- _What the exercise asks_:
For the material that follows, return exactly the lines from the one with "Inductive pynumber : Type" through the one with "EmptyString => b", both ends included.

┌─ Supplied entries

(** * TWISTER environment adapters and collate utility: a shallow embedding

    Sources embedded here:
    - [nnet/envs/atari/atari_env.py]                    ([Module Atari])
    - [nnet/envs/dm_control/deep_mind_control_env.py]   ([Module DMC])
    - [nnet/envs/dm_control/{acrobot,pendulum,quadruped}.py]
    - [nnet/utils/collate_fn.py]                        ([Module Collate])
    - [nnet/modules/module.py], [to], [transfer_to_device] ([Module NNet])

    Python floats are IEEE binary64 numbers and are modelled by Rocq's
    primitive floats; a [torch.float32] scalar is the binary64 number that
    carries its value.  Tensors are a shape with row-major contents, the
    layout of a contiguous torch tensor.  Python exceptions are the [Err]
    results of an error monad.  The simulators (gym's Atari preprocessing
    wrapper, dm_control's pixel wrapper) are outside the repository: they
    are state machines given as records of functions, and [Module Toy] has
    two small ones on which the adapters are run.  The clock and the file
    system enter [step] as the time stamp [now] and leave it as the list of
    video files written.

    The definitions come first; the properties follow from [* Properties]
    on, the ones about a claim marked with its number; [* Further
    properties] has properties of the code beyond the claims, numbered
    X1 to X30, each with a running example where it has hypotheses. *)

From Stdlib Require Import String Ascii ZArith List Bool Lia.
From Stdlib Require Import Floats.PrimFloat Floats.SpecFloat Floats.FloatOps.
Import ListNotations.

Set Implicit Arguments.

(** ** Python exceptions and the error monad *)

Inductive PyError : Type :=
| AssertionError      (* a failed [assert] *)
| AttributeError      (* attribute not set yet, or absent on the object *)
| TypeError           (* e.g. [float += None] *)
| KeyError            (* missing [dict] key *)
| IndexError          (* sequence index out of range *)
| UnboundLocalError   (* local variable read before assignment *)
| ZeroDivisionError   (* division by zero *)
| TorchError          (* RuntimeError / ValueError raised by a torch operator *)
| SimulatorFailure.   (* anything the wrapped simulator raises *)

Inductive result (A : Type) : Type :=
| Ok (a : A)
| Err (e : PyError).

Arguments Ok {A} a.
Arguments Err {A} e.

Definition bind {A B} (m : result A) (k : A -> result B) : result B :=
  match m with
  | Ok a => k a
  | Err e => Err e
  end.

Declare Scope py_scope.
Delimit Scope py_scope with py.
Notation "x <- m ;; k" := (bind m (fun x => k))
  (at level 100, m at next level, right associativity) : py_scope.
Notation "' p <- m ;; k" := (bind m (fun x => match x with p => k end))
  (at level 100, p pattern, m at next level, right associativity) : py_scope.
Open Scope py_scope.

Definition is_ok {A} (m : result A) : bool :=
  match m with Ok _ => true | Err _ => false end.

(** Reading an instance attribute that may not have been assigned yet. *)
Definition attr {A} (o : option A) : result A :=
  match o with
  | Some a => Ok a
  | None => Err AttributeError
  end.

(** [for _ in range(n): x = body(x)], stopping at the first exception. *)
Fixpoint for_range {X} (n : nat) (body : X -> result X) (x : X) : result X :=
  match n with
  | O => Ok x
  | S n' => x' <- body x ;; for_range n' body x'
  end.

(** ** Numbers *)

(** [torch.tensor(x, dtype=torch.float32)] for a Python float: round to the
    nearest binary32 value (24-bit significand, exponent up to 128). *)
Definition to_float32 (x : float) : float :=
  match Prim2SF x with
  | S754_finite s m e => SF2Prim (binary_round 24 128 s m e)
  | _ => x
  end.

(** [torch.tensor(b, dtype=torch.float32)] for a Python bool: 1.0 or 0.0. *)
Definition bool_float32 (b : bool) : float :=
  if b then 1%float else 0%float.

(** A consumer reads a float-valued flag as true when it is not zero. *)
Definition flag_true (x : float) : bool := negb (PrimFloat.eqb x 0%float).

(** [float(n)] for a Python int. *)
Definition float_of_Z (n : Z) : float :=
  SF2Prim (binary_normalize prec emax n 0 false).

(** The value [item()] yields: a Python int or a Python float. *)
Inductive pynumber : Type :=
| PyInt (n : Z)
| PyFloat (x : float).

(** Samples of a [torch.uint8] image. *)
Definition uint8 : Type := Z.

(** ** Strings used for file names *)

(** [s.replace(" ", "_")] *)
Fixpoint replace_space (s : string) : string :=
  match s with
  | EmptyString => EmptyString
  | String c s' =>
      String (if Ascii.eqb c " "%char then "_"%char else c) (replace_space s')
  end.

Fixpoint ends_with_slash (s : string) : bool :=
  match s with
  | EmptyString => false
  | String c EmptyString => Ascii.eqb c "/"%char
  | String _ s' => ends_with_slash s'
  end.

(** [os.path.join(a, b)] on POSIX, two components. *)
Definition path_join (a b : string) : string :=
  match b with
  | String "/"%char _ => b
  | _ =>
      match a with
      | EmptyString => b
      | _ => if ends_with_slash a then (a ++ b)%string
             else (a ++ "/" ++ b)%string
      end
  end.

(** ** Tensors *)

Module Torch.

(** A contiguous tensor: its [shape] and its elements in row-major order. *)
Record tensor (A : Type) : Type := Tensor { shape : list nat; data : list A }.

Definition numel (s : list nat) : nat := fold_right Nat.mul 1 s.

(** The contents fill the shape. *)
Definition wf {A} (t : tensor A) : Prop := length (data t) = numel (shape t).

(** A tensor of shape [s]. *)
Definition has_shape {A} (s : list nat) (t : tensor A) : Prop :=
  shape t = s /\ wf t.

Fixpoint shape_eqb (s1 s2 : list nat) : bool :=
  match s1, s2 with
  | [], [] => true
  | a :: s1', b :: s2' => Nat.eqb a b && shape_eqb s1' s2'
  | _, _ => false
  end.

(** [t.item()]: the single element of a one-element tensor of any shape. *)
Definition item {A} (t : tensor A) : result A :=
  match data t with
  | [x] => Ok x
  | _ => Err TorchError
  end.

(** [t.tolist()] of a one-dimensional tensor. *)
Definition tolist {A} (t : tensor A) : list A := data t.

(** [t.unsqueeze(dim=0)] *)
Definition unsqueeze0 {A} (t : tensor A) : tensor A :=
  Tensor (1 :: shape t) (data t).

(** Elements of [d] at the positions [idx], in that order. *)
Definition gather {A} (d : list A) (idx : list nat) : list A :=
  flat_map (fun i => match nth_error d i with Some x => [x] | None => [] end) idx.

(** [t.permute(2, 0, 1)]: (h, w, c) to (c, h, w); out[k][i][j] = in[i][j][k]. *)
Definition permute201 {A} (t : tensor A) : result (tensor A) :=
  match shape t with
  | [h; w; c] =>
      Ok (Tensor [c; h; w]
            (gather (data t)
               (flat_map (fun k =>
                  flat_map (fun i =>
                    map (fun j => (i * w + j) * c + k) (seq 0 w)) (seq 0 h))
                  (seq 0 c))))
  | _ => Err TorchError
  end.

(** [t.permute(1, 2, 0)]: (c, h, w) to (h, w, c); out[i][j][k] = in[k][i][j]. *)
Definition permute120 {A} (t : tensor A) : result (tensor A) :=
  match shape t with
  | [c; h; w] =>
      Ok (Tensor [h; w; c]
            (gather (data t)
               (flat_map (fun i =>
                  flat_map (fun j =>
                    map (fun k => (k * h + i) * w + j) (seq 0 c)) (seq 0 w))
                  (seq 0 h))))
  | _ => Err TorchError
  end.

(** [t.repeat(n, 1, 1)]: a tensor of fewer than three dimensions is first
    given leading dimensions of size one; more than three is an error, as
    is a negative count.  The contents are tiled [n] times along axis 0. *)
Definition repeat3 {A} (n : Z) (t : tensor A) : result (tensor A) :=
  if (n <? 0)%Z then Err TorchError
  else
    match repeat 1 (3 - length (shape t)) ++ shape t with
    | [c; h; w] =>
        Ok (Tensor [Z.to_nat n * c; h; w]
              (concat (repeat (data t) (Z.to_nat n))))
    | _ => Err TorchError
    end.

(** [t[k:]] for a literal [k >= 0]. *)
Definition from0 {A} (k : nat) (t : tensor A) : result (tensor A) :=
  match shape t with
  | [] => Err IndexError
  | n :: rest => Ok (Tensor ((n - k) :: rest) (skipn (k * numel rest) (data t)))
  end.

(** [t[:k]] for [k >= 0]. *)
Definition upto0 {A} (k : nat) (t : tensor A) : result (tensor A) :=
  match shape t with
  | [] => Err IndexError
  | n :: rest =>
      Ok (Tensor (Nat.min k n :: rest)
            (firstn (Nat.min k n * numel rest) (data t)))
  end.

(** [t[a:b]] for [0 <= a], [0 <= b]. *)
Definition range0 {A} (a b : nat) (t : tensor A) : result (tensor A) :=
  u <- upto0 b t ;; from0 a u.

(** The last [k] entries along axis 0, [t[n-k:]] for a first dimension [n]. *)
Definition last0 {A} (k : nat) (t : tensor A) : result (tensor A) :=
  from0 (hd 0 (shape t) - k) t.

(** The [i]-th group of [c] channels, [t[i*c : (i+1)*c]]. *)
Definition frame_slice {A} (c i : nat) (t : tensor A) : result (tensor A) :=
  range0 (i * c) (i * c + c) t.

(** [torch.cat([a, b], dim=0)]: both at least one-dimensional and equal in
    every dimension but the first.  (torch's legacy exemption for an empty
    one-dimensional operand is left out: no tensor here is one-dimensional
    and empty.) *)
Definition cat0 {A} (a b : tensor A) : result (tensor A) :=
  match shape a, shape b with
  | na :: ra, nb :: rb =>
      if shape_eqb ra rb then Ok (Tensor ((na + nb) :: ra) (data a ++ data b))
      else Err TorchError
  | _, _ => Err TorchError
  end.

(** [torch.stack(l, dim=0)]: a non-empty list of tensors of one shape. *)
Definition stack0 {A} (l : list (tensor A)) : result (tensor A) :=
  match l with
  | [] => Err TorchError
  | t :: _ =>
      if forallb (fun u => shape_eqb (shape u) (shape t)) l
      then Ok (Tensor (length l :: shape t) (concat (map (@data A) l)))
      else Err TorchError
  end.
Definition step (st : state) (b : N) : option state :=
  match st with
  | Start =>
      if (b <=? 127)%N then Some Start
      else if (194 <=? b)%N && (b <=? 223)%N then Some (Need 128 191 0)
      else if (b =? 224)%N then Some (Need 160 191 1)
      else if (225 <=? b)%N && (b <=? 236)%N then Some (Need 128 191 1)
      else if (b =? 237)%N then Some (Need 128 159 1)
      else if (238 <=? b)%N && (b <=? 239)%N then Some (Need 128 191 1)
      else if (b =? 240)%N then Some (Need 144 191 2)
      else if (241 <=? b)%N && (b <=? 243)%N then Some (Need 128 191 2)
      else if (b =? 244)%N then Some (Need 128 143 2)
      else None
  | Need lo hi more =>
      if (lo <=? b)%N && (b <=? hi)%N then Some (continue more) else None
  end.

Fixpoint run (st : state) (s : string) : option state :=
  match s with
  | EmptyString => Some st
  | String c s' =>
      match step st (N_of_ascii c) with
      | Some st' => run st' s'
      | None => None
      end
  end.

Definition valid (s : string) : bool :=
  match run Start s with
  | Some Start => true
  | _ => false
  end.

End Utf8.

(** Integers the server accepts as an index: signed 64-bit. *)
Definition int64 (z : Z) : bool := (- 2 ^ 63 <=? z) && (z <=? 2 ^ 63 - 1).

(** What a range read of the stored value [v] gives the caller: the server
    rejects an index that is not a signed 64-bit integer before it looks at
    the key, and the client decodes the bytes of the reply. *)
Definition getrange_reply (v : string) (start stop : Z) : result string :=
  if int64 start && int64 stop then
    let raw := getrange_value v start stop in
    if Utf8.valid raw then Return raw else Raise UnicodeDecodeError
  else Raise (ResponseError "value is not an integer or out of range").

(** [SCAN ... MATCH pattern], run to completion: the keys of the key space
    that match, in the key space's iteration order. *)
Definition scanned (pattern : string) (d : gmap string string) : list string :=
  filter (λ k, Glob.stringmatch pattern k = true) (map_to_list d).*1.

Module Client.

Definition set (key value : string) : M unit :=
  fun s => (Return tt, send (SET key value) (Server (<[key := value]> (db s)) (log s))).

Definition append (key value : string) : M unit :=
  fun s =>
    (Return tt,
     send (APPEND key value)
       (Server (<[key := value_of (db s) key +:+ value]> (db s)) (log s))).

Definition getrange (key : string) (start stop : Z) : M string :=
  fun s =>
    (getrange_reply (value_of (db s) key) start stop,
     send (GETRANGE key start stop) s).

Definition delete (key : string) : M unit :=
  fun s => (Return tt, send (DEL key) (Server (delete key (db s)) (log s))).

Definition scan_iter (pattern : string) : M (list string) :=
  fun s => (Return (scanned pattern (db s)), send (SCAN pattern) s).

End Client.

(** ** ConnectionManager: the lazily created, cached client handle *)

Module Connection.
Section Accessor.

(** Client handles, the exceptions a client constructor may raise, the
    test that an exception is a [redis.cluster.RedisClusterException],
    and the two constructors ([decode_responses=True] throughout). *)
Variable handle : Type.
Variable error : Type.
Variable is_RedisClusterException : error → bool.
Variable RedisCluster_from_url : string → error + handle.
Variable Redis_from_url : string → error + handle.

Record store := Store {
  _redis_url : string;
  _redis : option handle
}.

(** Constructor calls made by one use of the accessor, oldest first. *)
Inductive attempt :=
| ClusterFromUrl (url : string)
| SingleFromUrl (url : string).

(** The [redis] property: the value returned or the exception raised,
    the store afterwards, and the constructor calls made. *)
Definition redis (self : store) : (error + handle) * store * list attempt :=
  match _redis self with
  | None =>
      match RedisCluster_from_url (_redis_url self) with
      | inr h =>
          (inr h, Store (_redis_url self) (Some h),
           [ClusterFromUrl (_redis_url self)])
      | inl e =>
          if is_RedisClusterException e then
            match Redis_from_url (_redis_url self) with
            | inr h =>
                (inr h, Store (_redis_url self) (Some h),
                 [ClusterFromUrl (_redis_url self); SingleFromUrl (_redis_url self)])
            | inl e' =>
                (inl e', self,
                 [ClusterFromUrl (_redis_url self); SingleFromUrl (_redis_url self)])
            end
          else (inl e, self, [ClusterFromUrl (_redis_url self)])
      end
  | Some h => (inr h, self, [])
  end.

└─

- _Result_:
Inductive pynumber : Type :=
| PyInt (n : Z)
| PyFloat (x : float).

(** Samples of a [torch.uint8] image. *)
Definition uint8 : Type := Z.

(** ** Strings used for file names *)

(** [s.replace(" ", "_")] *)
Fixpoint replace_space (s : string) : string :=
  match s with
  | EmptyString => EmptyString
  | String c s' =>
      String (if Ascii.eqb c " "%char then "_"%char else c) (replace_space s')
  end.

Fixpoint ends_with_slash (s : string) : bool :=
  match s with
  | EmptyString => false
  | String c EmptyString => Ascii.eqb c "/"%char
  | String _ s' => ends_with_slash s'
  end.

(** [os.path.join(a, b)] on POSIX, two components. *)
Definition path_join (a b : string) : string :=
  match b with
  | String "/"%char _ => b
  | _ =>
      match a with
      | EmptyString => b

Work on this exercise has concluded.